The support is not particularly limited, and a conventionally known one can be used, and examples thereof include a substrate for electronic components and a substrate on which a predetermined wiring pattern is formed. More specifically, a silicon substrate, a metal substrate such as copper, chromium, iron, and aluminum, a glass substrate, and the like can be given. As a material for the wiring pattern, for example, copper, aluminum, nickel, gold or the like can be used.
Further, the support may be a substrate in which an inorganic and / or organic film is provided on the above-described substrate. An inorganic antireflection film (inorganic BARC) is an example of the inorganic film. Examples of the organic film include organic films such as an organic antireflection film (organic BARC) and a lower organic film in a multilayer resist method.
Here, the multilayer resist method is a method in which at least one organic film (lower organic film) and at least one resist film (upper resist film) are provided on a substrate, and the resist pattern formed on the upper resist film is used as a mask. This is a method of patterning a lower organic film, and it is said that a pattern with a high aspect ratio can be formed. That is, according to the multilayer resist method, the required thickness can be secured by the lower organic film, so that the resist film can be thinned and a fine pattern with a high aspect ratio can be formed.
In the multilayer resist method, basically, a method of forming a two-layer structure of an upper resist film and a lower organic film (two-layer resist method), and one or more intermediate layers between the upper resist film and the lower organic film And a method of forming a multilayer structure of three or more layers (metal thin film etc.) (three-layer resist method).

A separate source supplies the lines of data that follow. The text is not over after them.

Definition get_register (reg : RegisterName) : Call E Z :=
  fun '(e, s, w) => (RegisterFile_get (registers s) reg, (e, s, w)).
Definition set_register (reg : RegisterName) (value : Z) : Call E unit :=
  update (fun '(_, s, _) => s) (fun s '(e, _, w) => (e, s, w))
    (fun s => regs ← RegisterFile_set (registers s) reg value; mret (set_registers regs s)).
(** A read of [state.memory()], and a store to it. *)
Definition read_memory {A} (f : Memory -> outcome A) : Call E A :=
  fun '(e, s, w) => (f (memory s), (e, s, w)).
Definition store_memory (f : Memory -> outcome Memory) : Call E unit :=
  update (fun '(_, s, _) => s) (fun s '(e, _, w) => (e, s, w))
    (fun s => mem ← f (memory s); mret (set_memory mem s)).
Definition on_devices {A} (m : M World A) : Call E A :=
  zoom (fun '(_, _, w) => w) (fun w '(e, s, _) => (e, s, w)) m.
Definition on_host {A} (m : M E A) : Call E A :=
  zoom (fun '(e, _, _) => e) (fun e '(_, s, w) => (e, s, w)) m.

(** A [const] member function of the host objects. *)
Definition query_host {A} (f : E -> outcome A) : Call E A := fun '(e, s, w) => (f e, (e, s, w)).

(** ** Process exit *)

Definition ProcessExit_handles (serviceNumber : Z) : bool := serviceNumber =? kExitSyscall.

Definition ProcessExit_handle (serviceNumber : Z) : Call E SoftwareInterruptResult :=
  if negb (ProcessExit_handles serviceNumber) then mret (statusResult kStatusUnsupported)
  else
    exitCode ← get_register kArgument0ResultRegister;
    _ ← set_register kExitValueRegister exitCode;
    mret {| disposition := TerminateProcess; exit_code := exitCode; service_number := None;
            argument0 := Some exitCode; argument1 := None; status := Some kStatusOk; result_value := None |}.
(* ===== verification/Listing.v ===== *)
(** * Listings assemble to the program they list

    [Instruction::toString] prints an instruction and the assembler reads it
    back: from the digits of a number up to a whole listing, one instruction per
    line. *)

From S2P Require Import Prelude Words Text Memory ISA Binary Assembler AssemblerLaws.
Open Scope Z_scope.
#[local] Arguments String.append : simpl nomatch.

(** ** Numbers *)

Lemma tryParseInteger_pretty z : is_i64 z -> tryParseInteger (pretty z) = Some z.
Proof.
  intros Hz. unfold tryParseInteger. rewrite (stoll_pretty read_magnitude) by exact Hz. rewrite Nat.eqb_refl. cbn.
  destruct (pretty z) eqn:E; [|reflexivity]. destruct z as [|x|x]; [discriminate| |discriminate].
  destruct (read_pretty read_magnitude (Npos x)) as (_ & _ & Hne). contradiction.
Qed.

(** ** Characters *)

(** The characters of names and numbers, and those of a printed line. *)
Definition token_char (ch : ascii) : bool := label_char ch || bool_decide (ch = "-"%char).

Definition line_char (ch : ascii) : bool :=
  token_char ch || bool_decide (ch ∈ ["["; "]"; ","; " "]%char).

Lemma digit_token ch : isdigit ch = true -> token_char ch = true.
Proof. revert ch. by_char. Qed.

Lemma label_token ch : label_char ch = true -> token_char ch = true.
Proof. intros H. unfold token_char. rewrite H. reflexivity. Qed.

Lemma token_line ch : token_char ch = true -> line_char ch = true.
Proof. intros H. unfold line_char. rewrite H. reflexivity. Qed.

Lemma token_nonspace ch : token_char ch = true -> nonspace ch = true.
Proof. revert ch. by_char. Qed.

(** No token character ends an operand, no line character a line. *)
Lemma token_separators ch : token_char ch = true ->
  bool_decide (ch = "["%char) = false /\ bool_decide (ch = "]"%char) = false /\ bool_decide (ch = ","%char) = false.
Proof. revert ch. by_char. Qed.

Lemma line_separators ch : line_char ch = true ->
  bool_decide (ch = newline) = false /\ bool_decide (ch = quote) = false /\ bool_decide (ch = ";"%char) = false /\
  negb (bool_decide (ch = ":"%char)) = true.
Proof. revert ch. by_char. Qed.

Lemma label_front ch : label_char ch = true -> isspace ch = false /\ tolower ch <> "."%char /\ ch <> "."%char.
Proof. revert ch. by_char. Qed.

(** ** Trimming and words *)

Lemma push_back_append cur ch t : push_back cur ch +:+ t = cur +:+ String ch t.
Proof. unfold push_back. induction cur as [|c cur IH]; cbn; congruence. Qed.

Lemma trim_end_nonspace s : all_chars nonspace s = true -> trim_end s = s.
Proof.
  induction s as [|c s IH]; cbn; [reflexivity|]. rewrite andb_true_iff. intros [Hc Hs]. rewrite (IH Hs).
  unfold nonspace in Hc. apply negb_true_iff in Hc. rewrite Hc, andb_false_r. reflexivity.
Qed.

Lemma trim_end_append a s : s <> EmptyString -> trim_end s = s -> trim_end (a +:+ s) = a +:+ s.
Proof.
  intros Hne Hs. induction a as [|c a IH]; cbn; [exact Hs|]. rewrite IH.
  destruct (a +:+ s) eqn:E; [destruct a; cbn in E; congruence | reflexivity].
Qed.

Lemma trim_start_first c t : isspace c = false -> trim_start (String c t) = String c t.
Proof. intros H. cbn. rewrite H. reflexivity. Qed.

Lemma trim_nonspace s : all_chars nonspace s = true -> trim s = s.
Proof.
  intros Hs. unfold trim. destruct s as [|c t]; [reflexivity|]. pose proof Hs as Hs'. cbn in Hs'.
  apply andb_true_iff in Hs' as [Hc _]. unfold nonspace in Hc. apply negb_true_iff in Hc.
  rewrite trim_start_first by exact Hc. apply trim_end_nonspace, Hs.
Qed.

Lemma trim_space s : trim (String " " s) = trim s.
Proof. reflexivity. Qed.

(** ** Operands *)

Definition token (w : string) : Prop := all_chars token_char w = true /\ w <> EmptyString.
(* ===== verification/Verifier.v ===== *)
(** * The invariant verifier: [src/system/MultiProcessInvariantVerifier.cpp]

    The run-time check of a [MultiProcessRunResult]: counters against the
    summaries, the order and the owners of the recorded events, and the timeline
    of running processes they describe.  [verify] adds a violation per failed
    check; [VerifierLaws] says when it adds none. *)

From S2P Require Import Prelude Words ALU Memory ISA Binary Interrupts Devices CPUState Trace CPU Image Process ProcTable Preemption Lifecycle Runner.
Open Scope Z_scope.

Record MultiProcessInvariantViolation := {
  viol_code : string;
  viol_message : string;
  viol_lifecycle_step : Z;
  viol_pid : ProcessId;
}.

Record MultiProcessInvariantReport := { violations : list MultiProcessInvariantViolation }.

Definition MultiProcessInvariantReport_passed (r : MultiProcessInvariantReport) : bool := bool_decide (violations r = []).
Definition MultiProcessInvariantReport_violationCount (r : MultiProcessInvariantReport) : nat := length (violations r).

#[export] Instance violation_eq_dec : EqDecision MultiProcessInvariantViolation.
Proof. solve_decision. Defined.

(** ** The checks

    [when c code message step pid] is [if (c) addViolation(...)]: the violations
    to append. *)

Definition when (c : bool) (code message : string) (step : Z) (pid : ProcessId) : list MultiProcessInvariantViolation :=
  if c then [{| viol_code := code; viol_message := message; viol_lifecycle_step := step; viol_pid := pid |}] else [].

(** The loop over the summaries: the violations, the set of identifiers, and the
    two counters. *)
Record SummaryScan := { sc_ids : gset ProcessId; sc_terminated : Z; sc_faulted : Z }.

Fixpoint scan_summaries (l : list ProcessRunSummary) (st : SummaryScan) : list MultiProcessInvariantViolation * SummaryScan :=
  match l with
  | [] => ([], st)
  | process :: l =>
      let bad := (rs_pid process =? 0) || bool_decide (rs_pid process ∈ sc_ids st) in
      let st' := {| sc_ids := if bad then sc_ids st else {[rs_pid process]} ∪ sc_ids st;
                    sc_terminated := if ProcessRunSummary_terminated process then u64 (sc_terminated st + 1) else sc_terminated st;
                    sc_faulted := if ProcessRunSummary_faulted process then u64 (sc_faulted st + 1) else sc_faulted st |} in
      let '(v, st'') := scan_summaries l st' in
      (when bad "invalid_process_id" "process summaries contain a zero or duplicate PID" 0 (rs_pid process) ++ v, st'')
  end.

Definition out_of_range (r : MultiProcessRunResult) (step : Z) : bool := (step =? 0) || (step >? lifecycle_steps r).

(** The loops over the records keep the step of the record before, when there is
    one ([index != 0]). *)
Definition not_after (previous : option Z) (step : Z) : bool :=
  match previous with None => false | Some p => step <=? p end.

Fixpoint check_execution (r : MultiProcessRunResult) (ids : gset ProcessId) (l : list ProcessExecutionTraceRecord)
    (previous : option Z) (lastPcAfter : gmap ProcessId Z) : list MultiProcessInvariantViolation :=
  match l with
  | [] => []
  | record :: l =>
      let step := et_lifecycle_step record in
      let pid := et_pid record in
      when (out_of_range r step) "execution_step_out_of_range" "execution event lifecycle step is out of range" step pid ++
      when (not_after previous step) "execution_steps_not_strict" "execution events are not strictly ordered" step pid ++
      when (negb (bool_decide (pid ∈ ids))) "execution_unknown_pid" "execution event references an unknown PID" step pid ++
      when (match lastPcAfter !! pid with
            | Some last => negb (pc (ev_before (et_event record)) =? last)
            | None => false
            end) "execution_pc_discontinuity" "PID execution PC does not resume from its prior event" step pid ++
      check_execution r ids l (Some step) (<[pid := pc (ev_after (et_event record))]> lastPcAfter)
  end.

Definition matches_execution (r : MultiProcessRunResult) (record : ProcessSoftwareInterruptTraceRecord) : bool :=
  existsb (fun e => (et_lifecycle_step e =? si_lifecycle_step record) && (et_pid e =? si_pid record)) (execution_trace r).

Definition matches_termination (r : MultiProcessRunResult) (record : ProcessSoftwareInterruptTraceRecord) : bool :=
  existsb (fun s => (cs_lifecycle_step s =? si_lifecycle_step record) && (cs_from_pid s =? si_pid record)
                    && cs_caused_by_termination s) (context_switches r).

Fixpoint check_interrupts (r : MultiProcessRunResult) (ids : gset ProcessId) (l : list ProcessSoftwareInterruptTraceRecord)
    (previous : option Z) : outcome (list MultiProcessInvariantViolation) :=
  match l with
  | [] => mret []
  | record :: l =>
      let step := si_lifecycle_step record in
      let pid := si_pid record in
      let result := obs_result (si_observation record) in
      termination ←
        (if bool_decide (disposition result = TerminateProcess) then
           exit_code_violation ←
             (if bool_decide (pid ∈ ids) then
                process ← MultiProcessRunResult_process r pid;
                mret (when (negb (rs_has_exit_code process) || negb (rs_exit_code process =? exit_code result))
                        "software_interrupt_exit_code_mismatch"
                        "software interrupt exit code does not match process summary" step pid)
              else mret []);
           mret (when (negb (matches_termination r record)) "terminating_software_interrupt_without_handoff"
                   "terminating software interrupt has no termination handoff" step pid ++ exit_code_violation)
         else mret []);
      rest ← check_interrupts r ids l (Some step);
      mret (when (out_of_range r step) "software_interrupt_step_out_of_range"
              "software interrupt lifecycle step is out of range" step pid ++
            when (not_after previous step) "software_interrupt_steps_not_strict"
              "software interrupt events are not strictly ordered" step pid ++
            when (negb (bool_decide (pid ∈ ids))) "software_interrupt_unknown_pid"
              "software interrupt references an unknown PID" step pid ++
            when (negb (matches_execution r record)) "software_interrupt_without_execution"
              "software interrupt has no matching execution event" step pid ++
            termination ++ rest)
  end.

Fixpoint check_switches (r : MultiProcessRunResult) (ids : gset ProcessId) (l : list ProcessContextSwitchTraceRecord)
    (previous : option Z) : list MultiProcessInvariantViolation :=
  match l with
  | [] => []
  | record :: l =>
      let step := cs_lifecycle_step record in
      let from := cs_from_pid record in
      let to := cs_to_pid record in
      when (out_of_range r step) "switch_step_out_of_range" "context-switch lifecycle step is out of range" step from ++
      when (not_after previous step) "switch_steps_not_strict" "context switches are not strictly ordered" step from ++
      when (negb (bool_decide (from ∈ ids))) "switch_unknown_from_pid"
        "context switch references an unknown source PID" step from ++
      when (negb (to =? 0) && negb (bool_decide (to ∈ ids))) "switch_unknown_to_pid"
        "context switch references an unknown destination PID" step to ++
      when (from =? to) "switch_same_pid" "context-switch record does not change PID" step from ++
      when (cs_preempted record && cs_caused_by_termination record) "switch_conflicting_cause"
        "context switch cannot be both preemption and termination" step from ++
      when ((to =? 0) && negb (cs_caused_by_termination record)) "switch_to_zero_without_termination"
        "PID 0 destination requires process termination" step from ++
      check_switches r ids l (Some step)
  end.

Definition count_switches (p : ProcessContextSwitchTraceRecord -> bool) (l : list ProcessContextSwitchTraceRecord) : Z :=
  u64 (Z.of_nat (length (filter (fun s => p s = true) l))).

(** The timeline: the records not consumed yet, and the process that runs. *)
Record Timeline := {
  tl_execution : list ProcessExecutionTraceRecord;
  tl_switches : list ProcessContextSwitchTraceRecord;
  tl_current : ProcessId;
}.

(** One turn of the loop over the lifecycle steps. *)
Definition timeline_step (step : Z) (t : Timeline) : list MultiProcessInvariantViolation * Timeline :=
  let execution := match tl_execution t with e :: _ => if et_lifecycle_step e =? step then Some e else None | [] => None end in
  let switch := match tl_switches t with s :: _ => if cs_lifecycle_step s =? step then Some s else None | [] => None end in
  let current :=
    if tl_current t =? 0
    then match execution, switch with
         | Some e, _ => et_pid e
         | None, Some s => cs_from_pid s
         | None, None => tl_current t
         end
    else tl_current t in
  (match execution with
   | Some e => when (negb (current =? 0) && negb (et_pid e =? current)) "execution_pid_mismatch"
                 "execution event PID does not match running timeline PID" step (et_pid e)
   | None => []
   end ++
   match switch with
   | Some s => when (negb (current =? 0) && negb (cs_from_pid s =? current)) "switch_from_pid_mismatch"
                 "context switch source does not match running timeline PID" step (cs_from_pid s)
   | None => []
   end,
   {| tl_execution := match execution with Some _ => tail (tl_execution t) | None => tl_execution t end;
      tl_switches := match switch with Some _ => tail (tl_switches t) | None => tl_switches t end;
      tl_current := match switch with Some s => cs_to_pid s | None => current end |}).

(** [for (step = first; step <= lifecycle_steps; ++step)], with the turns left. *)
Fixpoint timeline_loop (turns : nat) (step : Z) (t : Timeline) : list MultiProcessInvariantViolation * Timeline :=
  match turns with
  | O => ([], t)
  | S turns =>
      let '(v, t) := timeline_step step t in
      let '(vs, t) := timeline_loop turns (step + 1) t in
      (v ++ vs, t)
  end.

Definition check_timeline (r : MultiProcessRunResult) : list MultiProcessInvariantViolation :=
  let '(v, t) := timeline_loop (Z.to_nat (lifecycle_steps r)) 1
                   {| tl_execution := execution_trace r; tl_switches := context_switches r; tl_current := 0 |} in
  v ++
  when (negb (bool_decide (tl_execution t = [])) || negb (bool_decide (tl_switches t = [])))
    "timeline_unconsumed_records" "timeline contains records outside lifecycle ordering" 0 0 ++
  when (bool_decide (runtime_state r = RS_Running) && negb (lifecycle_steps r =? 0) && (tl_current t =? 0))
    "running_without_pid" "Running runtime timeline ends without a running PID" 0 0 ++
  when (bool_decide (runtime_state r = RS_Completed) && negb (tl_current t =? 0))
    "completed_with_running_pid" "Completed runtime timeline still has a running PID" (lifecycle_steps r) (tl_current t).

Definition verify (r : MultiProcessRunResult) : outcome MultiProcessInvariantReport :=
  let '(summary_violations, scan) := scan_summaries (run_processes r) {| sc_ids := ∅; sc_terminated := 0; sc_faulted := 0 |} in
  let ids := sc_ids scan in
  interrupt_violations ← check_interrupts r ids (software_interrupts r) None;
  mret {| violations :=
    when (negb (process_count r =? Z.of_nat (length (run_processes r)))) "process_count_mismatch"
      "process_count does not match process summaries" 0 0 ++
    summary_violations ++
    when (negb (termination_count r =? sc_terminated scan)) "termination_count_mismatch"
      "termination_count does not match terminal processes" 0 0 ++
    when (negb (fault_count r =? sc_faulted scan)) "fault_count_mismatch" "fault_count does not match faulted processes" 0 0 ++
    when ((fault_count r >? termination_count r) || (termination_count r >? process_count r)) "invalid_termination_counts"
      "fault/termination counts violate process-count bounds" 0 0 ++
    when (context_switch_count r >? preemption_count r) "invalid_preemption_counts"
      "context-switch count exceeds preemption count" 0 0 ++
    when (step_limit_reached r && negb (bool_decide (runtime_state r = RS_Running))) "invalid_step_limit_state"
      "step-limit result must remain in Running state" 0 0 ++
    check_execution r ids (execution_trace r) None ∅ ++
    interrupt_violations ++
    check_switches r ids (context_switches r) None ++
    when (negb (count_switches cs_preempted (context_switches r) =? context_switch_count r)) "preempted_switch_count_mismatch"
      "preempted switch records do not match scheduler count" 0 0 ++
    when (negb (count_switches cs_caused_by_termination (context_switches r) =? termination_count r))
      "termination_switch_count_mismatch" "termination switch records do not match termination count" 0 0 ++
    check_timeline r |}.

The wavelength used for the exposure is not particularly limited, and ArF excimer laser, KrF excimer laser, F ₂ excimer laser, EUV (extreme ultraviolet), VUV (vacuum ultraviolet), EB (electron beam), X-ray, soft X-ray, etc. Can be done using radiation. The resist composition is highly useful for KrF excimer laser, ArF excimer laser, EB or EUV, and is particularly useful for ArF excimer laser, EB or EUV.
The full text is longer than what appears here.